## YOUR INSTRUCTIONS
Repeat back the entries that follow, keeping every word as it is.

## DATA PROVIDED
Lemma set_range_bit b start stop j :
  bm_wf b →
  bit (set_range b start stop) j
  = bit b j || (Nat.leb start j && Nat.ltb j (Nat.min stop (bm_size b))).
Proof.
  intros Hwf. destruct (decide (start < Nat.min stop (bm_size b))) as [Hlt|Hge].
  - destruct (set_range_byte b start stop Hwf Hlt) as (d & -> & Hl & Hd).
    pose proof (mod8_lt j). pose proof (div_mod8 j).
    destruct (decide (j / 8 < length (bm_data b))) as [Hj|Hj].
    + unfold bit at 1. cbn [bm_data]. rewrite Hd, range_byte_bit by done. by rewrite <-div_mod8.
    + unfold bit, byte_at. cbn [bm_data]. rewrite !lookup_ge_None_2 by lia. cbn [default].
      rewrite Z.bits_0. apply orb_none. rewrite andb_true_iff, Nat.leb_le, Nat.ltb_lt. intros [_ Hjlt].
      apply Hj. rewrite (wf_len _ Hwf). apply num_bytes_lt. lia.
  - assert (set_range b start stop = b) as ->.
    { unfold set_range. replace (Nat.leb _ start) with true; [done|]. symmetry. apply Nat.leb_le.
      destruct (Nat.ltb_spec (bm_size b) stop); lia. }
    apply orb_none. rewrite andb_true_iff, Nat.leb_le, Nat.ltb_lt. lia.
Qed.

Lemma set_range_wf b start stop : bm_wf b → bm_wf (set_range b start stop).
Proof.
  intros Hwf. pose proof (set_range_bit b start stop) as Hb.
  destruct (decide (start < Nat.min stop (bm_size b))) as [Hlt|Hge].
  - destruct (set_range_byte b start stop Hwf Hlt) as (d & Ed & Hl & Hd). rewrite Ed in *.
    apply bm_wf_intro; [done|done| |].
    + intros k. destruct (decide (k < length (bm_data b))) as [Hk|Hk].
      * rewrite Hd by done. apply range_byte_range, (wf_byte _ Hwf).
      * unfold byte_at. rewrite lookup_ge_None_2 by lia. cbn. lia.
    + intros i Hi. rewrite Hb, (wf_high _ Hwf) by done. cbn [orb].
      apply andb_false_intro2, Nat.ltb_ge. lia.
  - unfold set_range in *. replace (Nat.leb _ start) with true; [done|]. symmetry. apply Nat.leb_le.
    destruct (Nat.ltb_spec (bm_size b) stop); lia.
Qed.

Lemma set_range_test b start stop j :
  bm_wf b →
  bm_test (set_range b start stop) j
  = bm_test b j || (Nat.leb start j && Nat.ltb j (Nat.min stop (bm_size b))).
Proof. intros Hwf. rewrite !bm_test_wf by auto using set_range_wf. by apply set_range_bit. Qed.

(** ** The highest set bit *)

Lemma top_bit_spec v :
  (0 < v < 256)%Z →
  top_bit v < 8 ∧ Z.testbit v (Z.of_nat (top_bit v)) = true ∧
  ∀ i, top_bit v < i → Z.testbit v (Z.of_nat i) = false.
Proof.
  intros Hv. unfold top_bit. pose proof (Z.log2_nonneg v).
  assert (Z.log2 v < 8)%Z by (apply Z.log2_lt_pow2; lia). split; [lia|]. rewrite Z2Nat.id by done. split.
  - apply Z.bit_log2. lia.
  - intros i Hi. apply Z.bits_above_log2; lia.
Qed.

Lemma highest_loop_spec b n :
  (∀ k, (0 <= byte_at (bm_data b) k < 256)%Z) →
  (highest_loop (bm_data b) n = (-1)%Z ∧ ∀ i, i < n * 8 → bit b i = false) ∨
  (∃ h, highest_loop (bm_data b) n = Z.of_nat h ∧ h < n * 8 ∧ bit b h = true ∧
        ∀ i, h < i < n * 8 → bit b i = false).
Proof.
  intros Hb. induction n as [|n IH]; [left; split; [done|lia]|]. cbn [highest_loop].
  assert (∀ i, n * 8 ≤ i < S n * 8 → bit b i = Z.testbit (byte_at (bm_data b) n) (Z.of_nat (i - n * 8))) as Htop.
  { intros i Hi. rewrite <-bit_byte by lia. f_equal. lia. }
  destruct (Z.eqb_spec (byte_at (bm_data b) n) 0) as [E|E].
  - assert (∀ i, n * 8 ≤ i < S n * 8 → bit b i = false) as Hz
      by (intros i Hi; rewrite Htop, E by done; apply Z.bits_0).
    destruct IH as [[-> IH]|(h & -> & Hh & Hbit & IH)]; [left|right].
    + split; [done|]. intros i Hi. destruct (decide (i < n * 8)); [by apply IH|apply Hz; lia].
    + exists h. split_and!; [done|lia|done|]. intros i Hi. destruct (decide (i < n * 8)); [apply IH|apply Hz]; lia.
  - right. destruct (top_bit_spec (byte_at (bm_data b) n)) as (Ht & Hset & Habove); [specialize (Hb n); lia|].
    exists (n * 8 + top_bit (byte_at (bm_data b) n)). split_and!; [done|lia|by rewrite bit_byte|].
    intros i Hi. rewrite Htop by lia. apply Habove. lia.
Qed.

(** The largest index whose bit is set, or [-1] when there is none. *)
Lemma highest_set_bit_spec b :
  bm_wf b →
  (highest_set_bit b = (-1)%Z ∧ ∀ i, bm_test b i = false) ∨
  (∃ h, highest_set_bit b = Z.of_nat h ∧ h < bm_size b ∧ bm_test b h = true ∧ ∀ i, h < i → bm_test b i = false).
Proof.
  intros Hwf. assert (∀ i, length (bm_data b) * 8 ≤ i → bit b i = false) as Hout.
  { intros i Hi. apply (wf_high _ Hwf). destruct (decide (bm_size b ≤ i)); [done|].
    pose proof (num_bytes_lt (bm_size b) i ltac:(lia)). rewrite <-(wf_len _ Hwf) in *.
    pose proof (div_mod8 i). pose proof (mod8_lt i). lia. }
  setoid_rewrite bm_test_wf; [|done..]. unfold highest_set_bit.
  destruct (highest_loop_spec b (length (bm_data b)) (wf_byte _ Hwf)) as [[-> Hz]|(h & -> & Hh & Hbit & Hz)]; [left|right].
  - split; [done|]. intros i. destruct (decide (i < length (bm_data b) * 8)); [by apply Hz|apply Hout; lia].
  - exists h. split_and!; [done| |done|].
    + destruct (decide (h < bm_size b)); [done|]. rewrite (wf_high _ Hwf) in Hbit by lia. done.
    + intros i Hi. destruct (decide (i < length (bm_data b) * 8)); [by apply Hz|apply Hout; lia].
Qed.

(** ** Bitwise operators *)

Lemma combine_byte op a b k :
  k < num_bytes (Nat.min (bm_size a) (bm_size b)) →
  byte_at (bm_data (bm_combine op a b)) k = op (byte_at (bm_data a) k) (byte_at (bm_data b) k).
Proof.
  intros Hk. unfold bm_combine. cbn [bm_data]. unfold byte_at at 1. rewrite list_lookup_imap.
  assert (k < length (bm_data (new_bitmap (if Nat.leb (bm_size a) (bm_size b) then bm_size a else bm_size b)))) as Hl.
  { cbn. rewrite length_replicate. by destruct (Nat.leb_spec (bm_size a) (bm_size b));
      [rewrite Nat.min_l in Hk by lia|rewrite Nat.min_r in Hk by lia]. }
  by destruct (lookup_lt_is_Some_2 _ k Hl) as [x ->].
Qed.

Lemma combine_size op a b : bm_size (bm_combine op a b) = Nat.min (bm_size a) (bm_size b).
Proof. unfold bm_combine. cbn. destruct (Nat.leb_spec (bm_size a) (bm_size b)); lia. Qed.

## FINISHED TASK
Lemma set_range_bit b start stop j :
  bm_wf b →
  bit (set_range b start stop) j
  = bit b j || (Nat.leb start j && Nat.ltb j (Nat.min stop (bm_size b))).
Proof.
  intros Hwf. destruct (decide (start < Nat.min stop (bm_size b))) as [Hlt|Hge].
  - destruct (set_range_byte b start stop Hwf Hlt) as (d & -> & Hl & Hd).
    pose proof (mod8_lt j). pose proof (div_mod8 j).
    destruct (decide (j / 8 < length (bm_data b))) as [Hj|Hj].
    + unfold bit at 1. cbn [bm_data]. rewrite Hd, range_byte_bit by done. by rewrite <-div_mod8.
    + unfold bit, byte_at. cbn [bm_data]. rewrite !lookup_ge_None_2 by lia. cbn [default].
      rewrite Z.bits_0. apply orb_none. rewrite andb_true_iff, Nat.leb_le, Nat.ltb_lt. intros [_ Hjlt].
      apply Hj. rewrite (wf_len _ Hwf). apply num_bytes_lt. lia.
  - assert (set_range b start stop = b) as ->.
    { unfold set_range. replace (Nat.leb _ start) with true; [done|]. symmetry. apply Nat.leb_le.
      destruct (Nat.ltb_spec (bm_size b) stop); lia. }
    apply orb_none. rewrite andb_true_iff, Nat.leb_le, Nat.ltb_lt. lia.
Qed.

Lemma set_range_wf b start stop : bm_wf b → bm_wf (set_range b start stop).
Proof.
  intros Hwf. pose proof (set_range_bit b start stop) as Hb.
  destruct (decide (start < Nat.min stop (bm_size b))) as [Hlt|Hge].
  - destruct (set_range_byte b start stop Hwf Hlt) as (d & Ed & Hl & Hd). rewrite Ed in *.
    apply bm_wf_intro; [done|done| |].
    + intros k. destruct (decide (k < length (bm_data b))) as [Hk|Hk].
      * rewrite Hd by done. apply range_byte_range, (wf_byte _ Hwf).
      * unfold byte_at. rewrite lookup_ge_None_2 by lia. cbn. lia.
    + intros i Hi. rewrite Hb, (wf_high _ Hwf) by done. cbn [orb].
      apply andb_false_intro2, Nat.ltb_ge. lia.
  - unfold set_range in *. replace (Nat.leb _ start) with true; [done|]. symmetry. apply Nat.leb_le.
    destruct (Nat.ltb_spec (bm_size b) stop); lia.
Qed.

Lemma set_range_test b start stop j :
  bm_wf b →
  bm_test (set_range b start stop) j
  = bm_test b j || (Nat.leb start j && Nat.ltb j (Nat.min stop (bm_size b))).
Proof. intros Hwf. rewrite !bm_test_wf by auto using set_range_wf. by apply set_range_bit. Qed.

(** ** The highest set bit *)

Lemma top_bit_spec v :
  (0 < v < 256)%Z →
  top_bit v < 8 ∧ Z.testbit v (Z.of_nat (top_bit v)) = true ∧
  ∀ i, top_bit v < i → Z.testbit v (Z.of_nat i) = false.
Proof.
  intros Hv. unfold top_bit. pose proof (Z.log2_nonneg v).
  assert (Z.log2 v < 8)%Z by (apply Z.log2_lt_pow2; lia). split; [lia|]. rewrite Z2Nat.id by done. split.
  - apply Z.bit_log2. lia.
  - intros i Hi. apply Z.bits_above_log2; lia.
Qed.

Lemma highest_loop_spec b n :
  (∀ k, (0 <= byte_at (bm_data b) k < 256)%Z) →
  (highest_loop (bm_data b) n = (-1)%Z ∧ ∀ i, i < n * 8 → bit b i = false) ∨
  (∃ h, highest_loop (bm_data b) n = Z.of_nat h ∧ h < n * 8 ∧ bit b h = true ∧
        ∀ i, h < i < n * 8 → bit b i = false).
Proof.
  intros Hb. induction n as [|n IH]; [left; split; [done|lia]|]. cbn [highest_loop].
  assert (∀ i, n * 8 ≤ i < S n * 8 → bit b i = Z.testbit (byte_at (bm_data b) n) (Z.of_nat (i - n * 8))) as Htop.
  { intros i Hi. rewrite <-bit_byte by lia. f_equal. lia. }
  destruct (Z.eqb_spec (byte_at (bm_data b) n) 0) as [E|E].
  - assert (∀ i, n * 8 ≤ i < S n * 8 → bit b i = false) as Hz
      by (intros i Hi; rewrite Htop, E by done; apply Z.bits_0).
    destruct IH as [[-> IH]|(h & -> & Hh & Hbit & IH)]; [left|right].
    + split; [done|]. intros i Hi. destruct (decide (i < n * 8)); [by apply IH|apply Hz; lia].
    + exists h. split_and!; [done|lia|done|]. intros i Hi. destruct (decide (i < n * 8)); [apply IH|apply Hz]; lia.
  - right. destruct (top_bit_spec (byte_at (bm_data b) n)) as (Ht & Hset & Habove); [specialize (Hb n); lia|].
    exists (n * 8 + top_bit (byte_at (bm_data b) n)). split_and!; [done|lia|by rewrite bit_byte|].
    intros i Hi. rewrite Htop by lia. apply Habove. lia.
Qed.

(** The largest index whose bit is set, or [-1] when there is none. *)
Lemma highest_set_bit_spec b :
  bm_wf b →
  (highest_set_bit b = (-1)%Z ∧ ∀ i, bm_test b i = false) ∨
  (∃ h, highest_set_bit b = Z.of_nat h ∧ h < bm_size b ∧ bm_test b h = true ∧ ∀ i, h < i → bm_test b i = false).
Proof.
  intros Hwf. assert (∀ i, length (bm_data b) * 8 ≤ i → bit b i = false) as Hout.
  { intros i Hi. apply (wf_high _ Hwf). destruct (decide (bm_size b ≤ i)); [done|].
    pose proof (num_bytes_lt (bm_size b) i ltac:(lia)). rewrite <-(wf_len _ Hwf) in *.
    pose proof (div_mod8 i). pose proof (mod8_lt i). lia. }
  setoid_rewrite bm_test_wf; [|done..]. unfold highest_set_bit.
  destruct (highest_loop_spec b (length (bm_data b)) (wf_byte _ Hwf)) as [[-> Hz]|(h & -> & Hh & Hbit & Hz)]; [left|right].
  - split; [done|]. intros i. destruct (decide (i < length (bm_data b) * 8)); [by apply Hz|apply Hout; lia].
  - exists h. split_and!; [done| |done|].
    + destruct (decide (h < bm_size b)); [done|]. rewrite (wf_high _ Hwf) in Hbit by lia. done.
    + intros i Hi. destruct (decide (i < length (bm_data b) * 8)); [by apply Hz|apply Hout; lia].
Qed.

(** ** Bitwise operators *)

Lemma combine_byte op a b k :
  k < num_bytes (Nat.min (bm_size a) (bm_size b)) →
  byte_at (bm_data (bm_combine op a b)) k = op (byte_at (bm_data a) k) (byte_at (bm_data b) k).
Proof.
  intros Hk. unfold bm_combine. cbn [bm_data]. unfold byte_at at 1. rewrite list_lookup_imap.
  assert (k < length (bm_data (new_bitmap (if Nat.leb (bm_size a) (bm_size b) then bm_size a else bm_size b)))) as Hl.
  { cbn. rewrite length_replicate. by destruct (Nat.leb_spec (bm_size a) (bm_size b));
      [rewrite Nat.min_l in Hk by lia|rewrite Nat.min_r in Hk by lia]. }
  by destruct (lookup_lt_is_Some_2 _ k Hl) as [x ->].
Qed.

Lemma combine_size op a b : bm_size (bm_combine op a b) = Nat.min (bm_size a) (bm_size b).
Proof. unfold bm_combine. cbn. destruct (Nat.leb_spec (bm_size a) (bm_size b)); lia. Qed.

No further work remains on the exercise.